26 ene 2012 . Actualizado a las 19:31 h.Mayo del 2016, han pasado ya dieciocho meses desde que ganara el sí en el referendo sobre la independencia de Escocia que fue presentado el 25 de enero del 2012 por Alex Salmond, ministro principal de Escocia y líder del Partido Nacionalista Escocés. Todo el mundo está pendiente de Edimburgo, donde se reunirá el primer Parlamento escocés independiente de su era moderna. Suena a política ficción, pero este es el objetivo del acto que tuvo lugar ayer en Holyrood, sede del legislativo autonómico escocés, cuando Salmond presentó el informe oficial Independientes dentro de la UE que pone en marcha el proceso legal que deberá llevar a un referendo de independencia en el otoño del 2014.
«¿Está de acuerdo en que Escocia sea un país independiente?». Esta pregunta, «corta, directa y clara» como la definió Salmond, y que será presentada en el otoño del 2014 a los escoceses, es la llave a «la decisión más importante para los escoceses en los últimos 300 años», dijo, en referencia al tiempo transcurrido desde la llamada Acta de Unión de 1707 por la que Inglaterra y Escocia están unidas. Y agregó que esa pregunta «es esencial para que la votación sea justa, transparente y correcta»,
Votar a los 16 años
Salmond también anunció que quiere extender el derecho a voto en la consulta a todos aquellos escoceses mayores de 16 años. La edad actual para poder votar es a partir de los 18 años. Los nacionalistas saben que el sentimiento independentista es mayor entre los más jóvenes.
Coste de 12 millones
El informe oficial presentado por el líder nacionalista indica que el coste del referendo será de unos 12 millones de euros y coloca límites al gasto de aquellos que hagan campaña por el sí y por el no, con una cifra no superior a los casi 4 millones de euros. «Con la independencia tendremos una nueva unión social con las otras naciones de estas islas y seguiremos compartiendo a su majestad la reina como jefa de Estado», dijo Salmond, un país que mantendrá la libra esterlina como moneda.

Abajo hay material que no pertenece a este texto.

Lemma items_inj d1 d2 :
  Text.chars (Py.join ", " (map Py.repr_item d1))
  = Text.chars (Py.join ", " (map Py.repr_item d2)) ->
  d1 = d2.
Proof.
  revert d2. induction d1 as [|[k1 v1] d1 IH]; intros [|[k2 v2] d2] H.
  - done.
  - cbn [map] in H. rewrite join_cons, repr_item_chars in H.
    destruct (repr_str_head (fst (k2, v2))) as [l Hl]. rewrite Hl in H. discriminate.
  - cbn [map] in H. rewrite join_cons, repr_item_chars in H.
    destruct (repr_str_head (fst (k1, v1))) as [l Hl]. rewrite Hl in H. discriminate.
  - cbn [map] in H. rewrite !join_cons, !repr_item_chars in H. cbn [fst snd] in H.
    rewrite <- !app_assoc in H. apply repr_str_chars_code in H as [-> H].
    cbn [app] in H.
    assert (H' : (Text.chars (Py.repr v1)
                  ++ match map Py.repr_item d1 with
                     | [] => []
                     | _ :: _ => Text.chars ", "
                                 ++ Text.chars (Py.join ", " (map Py.repr_item d1))
                     end
                  = Text.chars (Py.repr v2)
                    ++ match map Py.repr_item d2 with
                       | [] => []
                       | _ :: _ => Text.chars ", "
                                   ++ Text.chars (Py.join ", " (map Py.repr_item d2))
                       end)%list) by congruence.
    apply repr_code in H' as [-> Htl].
    + f_equal. apply IH.
      destruct d1 as [|x1 d1], d2 as [|x2 d2]; cbn [map] in Htl |- *;
        [done | discriminate | discriminate |].
      cbn [Text.chars list_ascii_of_string app] in Htl. congruence.
    + destruct (map Py.repr_item d1); [by left | right; cbn; eauto].
    + destruct (map Py.repr_item d2); [by left | right; cbn; eauto].
Qed.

Aunque David Cameron sostenía que la Cámara escocesa carecía de las competencias necesarias para organizar la consulta, se declaró dispuesto a cedérselas temporalmente siempre y cuando aceptase sus condiciones. Una de ellas era que lo gestionara la Comisión Electoral del Reino Unido. Salmond aceptó, pero exigió que no tendría poder para establecer o autorizar las preguntas.
El informe presentado por Salmond contempla el calendario de actuación. Tras un proceso de consulta pública que finalizará el 11 de mayo, a primeros del 2013 se presentará en Holyrood un proyecto de ley autorizando el referendo. Su aprobación parlamentaria tendrá lugar en octubre del 2013, y su consentimiento de la reina un mes más tarde, algo menos de un año antes de llamar a los escoceses a las urnas.